→ **Brief**
Search the listing for the string "split". Copy every line that has it.
=== Begin Enclosure ===
(** X19.  The worker answers every message that has data exactly once, with
    the id of the message, unless a promise it awaits stays pending.  When
    the listener completes it has posted one message: the response, or the
    error when anything in the command threw.  Only [getScreenshot] and
    [importMesh] can leave it pending, and then nothing has been posted.  A
    message without data is never answered: the listener throws again
    while it builds the error, and the worker is left as it was. *)
Theorem every_message_is_answered_once (B : Babylon) (data : JsValue)
    (w : Worker) :
  match jget data "id" with
  | Throw => onMessage B data w = (w, Throws)
  | Ok id =>
      match snd (onMessage B data w) with
      | Returns _ =>
          exists m, posted (fst (onMessage B data w)) = posted w ++ [m] /\
                    (m = Error id \/ exists response, m = Response id response)
      | Hangs =>
          posted (fst (onMessage B data w)) = posted w /\
          (isId id "getScreenshot" = true \/ isId id "importMesh" = true)
      | Throws => False
      end
  end.
Proof.
  destruct (jget data "id") as [id|] eqn:Hid; [|by apply onMessage_no_data].
  rewrite (onMessage_run B data w id Hid).
  pose proof (dispatch_posted B data id w) as Hp.
  pose proof (dispatch_hangs B data id w) as Hh.
  destruct (dispatch B data id w) as [w1 [response| |]]; cbn [fst snd] in *.
  - eexists. split; [unfold having_posted; cbn; by rewrite Hp|].
    right. by eexists.
  - eexists. split; [unfold having_posted; cbn; by rewrite Hp|]. by left.
  - split; [done|]. by apply Hh.
Qed.

(** ** The scenes of the helper *)

Ltac run_method :=
  unfold reset, constructor, getScreenshot, createMesh, importMesh, setMaterial,
    disposeMaterial, jwhen, engineCall, enginePromise, jbind, jgets, jmodify,
    jret, jlift;
  cbn [fst snd h_scene _mesh bcalls scenes logCall set_h_scene set_mesh
       countScene];
  repeat match goal with
  | |- context [if ?b then _ else _] =>
      destruct b;
      cbn [fst snd h_scene _mesh bcalls scenes logCall set_h_scene set_mesh
           countScene]
  | |- context [match ?x with Some _ => _ | None => _ end] =>
      destruct x;
      cbn [fst snd h_scene _mesh bcalls scenes logCall set_h_scene set_mesh
           countScene]
  | |- context [match ?x with Ok _ => _ | Throw => _ end] =>
      destruct x;
      cbn [fst snd h_scene _mesh bcalls scenes logCall set_h_scene set_mesh
           countScene]
  | |- context [match ?x with
                  | Returns _ => _ | Throws => _ | Hangs => _ end] =>
      destruct x;
      cbn [fst snd h_scene _mesh bcalls scenes logCall set_h_scene set_mesh
           countScene]
  end.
=== End Enclosure ===
→ **Result**
  - eexists. split; [unfold having_posted; cbn; by rewrite Hp|].
  - eexists. split; [unfold having_posted; cbn; by rewrite Hp|]. by left.
  - split; [done|]. by apply Hh.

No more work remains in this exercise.